Why are a million people on strike today?

Public sector workers are taking part in the biggest strike since 2011.

You’ve probably seen the banners from Unite, Unison and GMB outside government buildings. These unions are joined by the National Union of Teachers (NUT), the Fire Brigades Union, the Northern Ireland Public Service Alliance and the Public and Commercial Services Union.

Transport workers who are members of the RMT and the TSSA are also striking.

What’s it all about?

The main concern for unions is pay – most public sector workers have been offered a below inflation pay rise of 1% for 2014-15, but this follows four years of frozen pay.

This means pay is almost 20% lower in real terms than in 2010.
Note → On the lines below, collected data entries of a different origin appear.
Lemma fill_head_wp s s1 D q skb skb' new m :
  tx_inv s D q → sent_as s skb skb' → refused s skb = false → packet_ok skb →
  MAX_SKB_FRAGS < free_slots s q ∧ head_free s = true → frame s s1 → tq_freed s1 = tq_freed s → ids (busy new) = [] →
  laid (num_tx_desc (txr s)) D (opts0_of skb) (opts1_of skb) (S (length q)) (frag_pieces (splits skb) 0 (sk_frags skb')) new →
  view s1 D (busy q ++ None :: busy new ++ replicate m None) →
  let frags := Z.of_nat (length new) in let entry := Z.of_nat (entry_of (num_tx_desc (txr s1)) D (length q)) in
  let len := if frags =? 0 then sk_len skb' else skb_headlen skb' in
  let o := rtl8125_get_txd_opts1 (txr s1) (Z.lor (opts0_of skb) (if frags =? 0 then Z.lor FirstFrag LastFrag else FirstFrag)) len entry in
  wp (let* r := dma_map (sk_data skb') len in
      match r with
      | None => let* i := get_info entry in
                set_info entry (RInfo None (ri_len i)) ;; rtl8125_tx_clear_range (u32 (cur_tx (txr s1) + 1)) frags ;; err_dma_0 skb'
      | Some mapping => set_info entry (RInfo (Some skb') len) ;; set_desc entry (TxD o (opts1_of skb) mapping) ;;
                        modify (q_ring (λ r, r_cur (u32 (cur_tx r + frags + 1)) r)) ;; ret FQueued
      end) (fill_post s D q skb) s1.
Proof.
  intros Hi Hsent Href Hok Hfree Hf Hfr Hids Hlaid Hv frags entry len o. pose proof (sent_prepared _ _ _ Hsent) as Hp. pose proof (prepared_ok _ _ Hok Hp) as (Hpos & Hid & Hl & Hh).
  pose proof (laid_length _ _ _ _ _ _ _ Hlaid) as El. pose proof (fr_num _ _ Hf) as En.
  assert (Hlen : len ≠ 0).
  { subst len frags. destruct (_ =? 0) eqn:E; [done|]. apply Hh. intros E'. rewrite E' in El. by rewrite El in E. }
  assert (Epre : length (busy q) = length q) by apply length_fmap.
  assert (Hhole : (busy q ++ None :: busy new ++ replicate m None) !! length q = Some None) by (rewrite <- Epre; apply middle_lookup).
  wp_step. apply dma_map_wp. destruct (dma_map_single _ _ _) as [mp|] eqn:Em.
  - unfold set_info, set_desc. wp_steps. unfold entry. rewrite !Nat2Z.id.
    match goal with |- fill_post _ _ _ _ _ ?st => set (s2 := st) end.
    assert (Hv' : view s2 D (<[length q := Some (Slot mp len o (opts1_of skb) (Some skb'))]> (busy q ++ None :: busy new ++ replicate m None)))
      by (eapply (put_slot_cur s1); [exact Hv|exact Hhole|exact Hlen|reflexivity..]).
    assert (Ec : cur_tx (txr s2) = u32 (cur_tx (txr s1) + frags + 1)) by done.
    assert (Ed : dirty_tx (txr s2) = dirty_tx (txr s1)) by done.
    assert (Hf2 : frame (q_ring (r_cur (cur_tx (txr s2))) s) s2) by (destruct Hf; by split).
    assert (Hfr2 : tq_freed s2 = tq_freed s) by done. assert (En2 : num_tx_desc (txr s2) = num_tx_desc (txr s)) by done.
    clearbody s2. rewrite <- Epre, middle_insert in Hv'.
    exists skb', (Slot mp len o (opts1_of skb) (Some skb') :: new). split; [done|]. split; [|split; [|split; [|done]]].
    + simpl. rewrite <- El. subst frags. fold len. split; [by eauto|]. split; [done|].
      split; [|by repeat split]. unfold o, rtl8125_get_txd_opts1, piece_opts1. simpl. unfold entry, entry_of. by rewrite En.
    + assert (Em' : m = (Z.to_nat (num_tx_desc (txr s2)) - length (q ++ Slot mp len o (opts1_of skb) (Some skb') :: new))%nat).
      { pose proof (v_len _ _ _ Hv') as Hl2. rewrite length_app in *. simpl in *.
        rewrite length_app, !length_fmap, length_replicate in Hl2. lia. }
      split.
      * rewrite <- Em', fmap_app, <- app_assoc. exact Hv'.
      * rewrite Ed, (fr_dirty _ _ Hf). apply Hi.
      * rewrite Ec, (fr_cur _ _ Hf), (ti_cur _ _ _ Hi), length_app. simpl. unfold u32.
        rewrite <- Z.add_assoc, Zplus_mod_idemp_l. f_equal. lia.
      * apply (pad_clean_frame _ _ Hf2), Hi.
    + change (queued (Slot mp len o (opts1_of skb) (Some skb') :: new)) with (sk_id skb' :: ids (busy new)). by rewrite Hid, Hids.
  - assert (Hv2 : view (q_call s1) D (busy q ++ None :: busy new ++ replicate m None)) by by apply (view_ext s1).
    unfold get_info, set_info. wp_steps. unfold entry. rewrite !Nat2Z.id.
    eapply wp_lift_opt; [by apply (slot_info _ _ _ _ _ Hv Hhole)|]. wp_steps. simpl.
    rewrite list_insert_id by apply (slot_info _ _ _ _ _ Hv Hhole).
    change (None :: busy new ++ replicate m None) with ([None] ++ busy new ++ replicate m None) in Hv2. rewrite app_assoc in Hv2.
    eapply wp_mono; [eapply (clear_range_wp _ D (busy q ++ [None]) (busy new) (replicate m None))|].
    + apply (pad_clean_frame _ _ Hf), Hi.
    + apply (view_ext (q_call s1)); [apply r_infos_id|done|done].
    + unfold frags. by rewrite length_fmap.
    + simpl. rewrite u32_entry, (fr_cur _ _ Hf), (ti_cur _ _ _ Hi), <- Zplus_mod_idemp_l by apply Hv.
      rewrite u32_entry by apply Hv. rewrite Zplus_mod_idemp_l, length_app, Epre. f_equal. simpl. lia.
    + intros _ s2 (Hf2 & Hfr2 & Hv3). assert (Hfs : frame s s2) by (etrans; [exact Hf|]; etrans; [|exact Hf2]; by split).
      apply (drop_wp _ _ D q); [|done|by rewrite Hfr2, Hids, app_nil_r|done|right; by eexists _, _, _|done].
      eapply view_frame_inv; [|exact Hfs|done]. rewrite length_fmap, <- replicate_add, <- app_assoc in Hv3.
      assert (E : Z.of_nat (length q + (1 + (length new + m))) = num_tx_desc (txr s1)).
      { rewrite <- (v_len _ _ _ Hv). rewrite length_app. simpl. rewrite length_app, !length_fmap, length_replicate. lia. }
      rewrite En in E. by replace (Z.to_nat (num_tx_desc (txr s)) - length q)%nat with (S (length new + m)) by lia.
Qed.

Lemma inv_head s D q : tx_inv s D q → 0 < free_slots s q →
  view s D (busy q ++ None :: replicate (Z.to_nat (free_slots s q) - 1) None).
Proof.
  intros Hi Hf. destruct Hi as [Hv _ _ _]. unfold free_slots in *.
  replace (Z.to_nat (num_tx_desc (txr s)) - length q)%nat
    with (S (Z.to_nat (num_tx_desc (txr s) - Z.of_nat (length q)) - 1)) in Hv by lia. exact Hv.
Qed.

Lemma land_own v : negb (Z.land v DescOwn =? 0) = Z.testbit v 31.
Proof.
  change DescOwn with (2 ^ 31). assert (E : Z.land v (2 ^ 31) = if Z.testbit v 31 then 2 ^ 31 else 0).
  { apply Z.bits_inj'. intros n Hn. rewrite Z.land_spec, Z.pow2_bits_eqb by lia. destruct (31 =? n) eqn:En.
    - apply Z.eqb_eq in En as <-. rewrite andb_true_r. by destruct (Z.testbit v 31).
    - rewrite andb_false_r. destruct (Z.testbit v 31); [|by rewrite Z.bits_0]. by rewrite Z.pow2_bits_eqb, En by lia. }
  rewrite E. by destruct (Z.testbit v 31).
Qed.

(** The checks. *)
Lemma xmit_fill_eq s D q skb : tx_inv s D q → xmit_fill conf skb s =
  if (MAX_SKB_FRAGS <? free_slots s q) && head_free s
  then xmit_packet conf skb (Z.of_nat (entry_of (num_tx_desc (txr s)) D (length q))) s
  else Some (FBusy, q_dropped (q_stopped true s)).
Proof.
  intros Hi. unfold xmit_fill, rtl8125_tx_slots_avail, err_stop, netif_stop_subqueue, ring_entry, get_desc, head_free.
  unfold bind, gets, modify, ret, lift_opt, id. rewrite (slots_unsigned _ _ _ Hi).
  destruct (MAX_SKB_FRAGS <? free_slots s q) eqn:Ef; cbn [negb andb]; [|done]. apply Z.ltb_lt in Ef.
  pose proof (ti_wf _ _ _ Hi) as Hwf. pose proof (size_pos _ (proj1 Hwf)). rewrite (proj2 (Z.eqb_neq _ _)) by lia. cbv beta iota.
  assert (Ec : u32 (cur_tx (txr s)) mod num_tx_desc (txr s) = Z.of_nat (entry_of (num_tx_desc (txr s)) D (length q))).
  { rewrite u32_entry, (ti_cur _ _ _ Hi), u32_entry by apply Hwf. symmetry. apply entry_Z, Hwf. }
  rewrite <- (u32_entry _ (proj1 Hwf) (cur_tx (txr s))), Ec, Nat2Z.id.
  destruct (entry_lt s D (length q) Hwf) as [Hd _]. destruct (lookup_lt_is_Some_2 _ _ Hd) as [d ->]. rewrite land_own.
  generalize (Z.testbit (td_opts1 d) 31) as b. intros b. by destruct (EnableTxNoClose conf), b.
Qed.

Lemma xmit_packet_wp s D q skb : tx_inv s D q → packet_ok skb → pad_fails s skb = false →
  MAX_SKB_FRAGS < free_slots s q ∧ head_free s = true →
  wp (xmit_packet conf skb (Z.of_nat (entry_of (num_tx_desc (txr s)) D (length q)))) (fill_post s D q skb) s.
Proof.
  intros Hi Hok Hpad Hfree. unfold xmit_packet.
  assert (Hv : view s D (busy q ++ None :: replicate (Z.to_nat (free_slots s q) - 1) None))
    by (apply inv_head; [done|unfold MAX_SKB_FRAGS in *; lia]).
  wp_step. eapply wp_mono; [by apply tso_csum_wp; [apply Hok|apply Hok|]|]. intros r s1 (Er & Em & Hfr & Hf & Hr).
  assert (Hi1 : tx_inv s1 D q) by (apply (inv_ext s); [done|done|apply (fr_pad _ _ Hf)|done]).
  destruct r as [[[skb' o0] o1]|]; [|apply drop_wp; by auto].
  destruct Hr as (Href & Hsent & -> & ->). pose proof (sent_prepared _ _ _ Hsent) as Hp.
  pose proof (prepared_ok _ _ Hok Hp) as (Hpos & Hid & _). pose proof (pieces_room _ _ Hok Hp) as Hroom.
  assert (Esp : RequireLSOPatch conf && large (opts0_of skb) = splits skb) by (unfold splits; by rewrite large_opts0).
  wp_step. eapply wp_mono; [apply (xmit_frags_wp s1 D q (Z.to_nat (free_slots s q) - 1)); [apply Hi1|by apply (view_ext s)| | |done]|].
  { rewrite Er. apply Hi. }
  { rewrite Esp. lia. }
  intros frags s2 (Hf2 & Hfr2 & Hr2). assert (Hfs : frame s s2) by by etrans. rewrite Esp in Hr2. destruct frags as [frags|].
  - destruct Hr2 as (new & -> & Hlaid & Hl & Hids & Hv2). wp_step. apply wp_gets. unfold id. rewrite Er in Hlaid.
    replace (entry_of (num_tx_desc (txr s)) D (length q)) with (entry_of (num_tx_desc (txr s2)) D (length q)) by (unfold entry_of; by rewrite (fr_num _ _ Hfs)).
    eapply fill_head_wp; [done|done|done|done|done|done|congruence|done|done|exact Hv2].
  - destruct Hr2 as [Hm Hv2]. apply (drop_wp _ _ D q); [|done|congruence|done|by right|done]. apply (view_frame_inv s); [|done|done].
    replace (Z.to_nat (num_tx_desc (txr s)) - length q)%nat with (S (Z.to_nat (free_slots s q) - 1)); [done|].
    unfold free_slots, MAX_SKB_FRAGS in *. lia.
Qed.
TUC research also shows public sector workers such as NHS staff, teachers, firefighters, civil servants and other public servants were on average £2,245 worse off in real terms since the coalition came into power.

Other issues, such as pensions and workload, are problems for specific unions, such as the NUT.
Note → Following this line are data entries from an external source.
Lemma rx_init_wp s : rx_allocated s →
  wp (rtl8125_rx_init_ring conf) (λ rc s', num_rx_desc (rxr s') = num_rx_desc (rxr s) ∧ rq_stack s' = rq_stack s ∧
    cur_rx (rxr s') = 0 ∧ dirty_rx (rxr s') = 0 ∧
    ((rc = 0 ∧ ∃ w, rview conf true s' 0 w ∧ Forall (λ o, is_armed o = true) w) ∨
     (rc = - ENOMEM ∧ rx_allocated s' ∧ ∃ n, rview conf false s' 0 (replicate n Bare)))) s.
Proof.
  intros Hal. pose proof (ra_wf _ Hal) as Hwf. pose proof (size_pos _ (proj1 Hwf)) as Hpos.
  unfold rtl8125_rx_init_ring, rtl8125_rx_desc_init. wp_steps. unfold id. simpl.
  match goal with |- wp _ _ ?st => set (s1 := st) end.
  pose proof (zeroed_view s s1 Hal eq_refl eq_refl eq_refl) as Hv.
  eapply wp_mono; [apply (ring_fill_wp false (replicate (Z.to_nat (num_rx_desc (rxr s))) Bare) s1 0 [] []); [rewrite app_nil_r; exact Hv|done|]|].
  { rewrite length_replicate. destruct Hwf as ([[_ ?] _] & _). unfold u32. rewrite Z.sub_0_r, Z.mod_small; lia. }
  intros r s2 (k & -> & [Hq Hk (w' & Hv2 & Hr & _ & Ht & _)]). simpl in Hv2. rewrite app_nil_r in Hv2.
  rewrite length_replicate in Hk. destruct (Z.eqb_spec (Z.of_nat k) (num_rx_desc (rxr s))) as [Ek|Ek]; simpl.
  - assert (Hl : length w' = k) by (apply Forall2_length in Hr; rewrite length_replicate in Hr; lia).
    rewrite take_ge in Ht by lia. apply (all_armed _ _ Hr) in Ht.
    wp_step. replace (num_rx_desc (rxr s)) with (num_rx_desc (rxr s2)) at 1 by apply Hq.
    eapply wp_mono; [by apply last_wp|]. intros _ s3 (Hq3 & Hv3). wp_steps.
    assert (Hqq : quiet s1 s3) by by etrans. destruct Hqq as [[? Hc Hdr Hn] Hst _]. do 4 (split; [done|]). left. eauto.
  - wp_step. eapply wp_mono; [by eapply rx_clear_wp|]. intros _ s3 (Hq3 & Hv3 & Hl3 & Hm3). wp_steps.
    assert (Hqq : quiet s1 s3) by by etrans. destruct Hqq as [[? Hc Hdr Hn] Hst _]. do 4 (split; [done|]). right. split; [done|].
    split; [split; [apply Hv3|done|done]|]. eauto.
Qed.
End operations.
Which services are affected?

The government is planning to keep as much open as possible, however many schools are closed and firefighters have agreed to respond to major incidents.

Transport for London said the transport unions’ strike will have no effect on transport services.

Unison boss Dave Prentis told BBC Breakfast members had said “enough is enough”.

“When Cameron brought in the two-year pay freeze, our local government workers, our members, had already had a one-year pay freeze.

“So they’ve had a three-year pay freeze and then a 1% increase when inflation has gone up by something like 20%,” he said.

A government spokesman said the strikes would achieve nothing.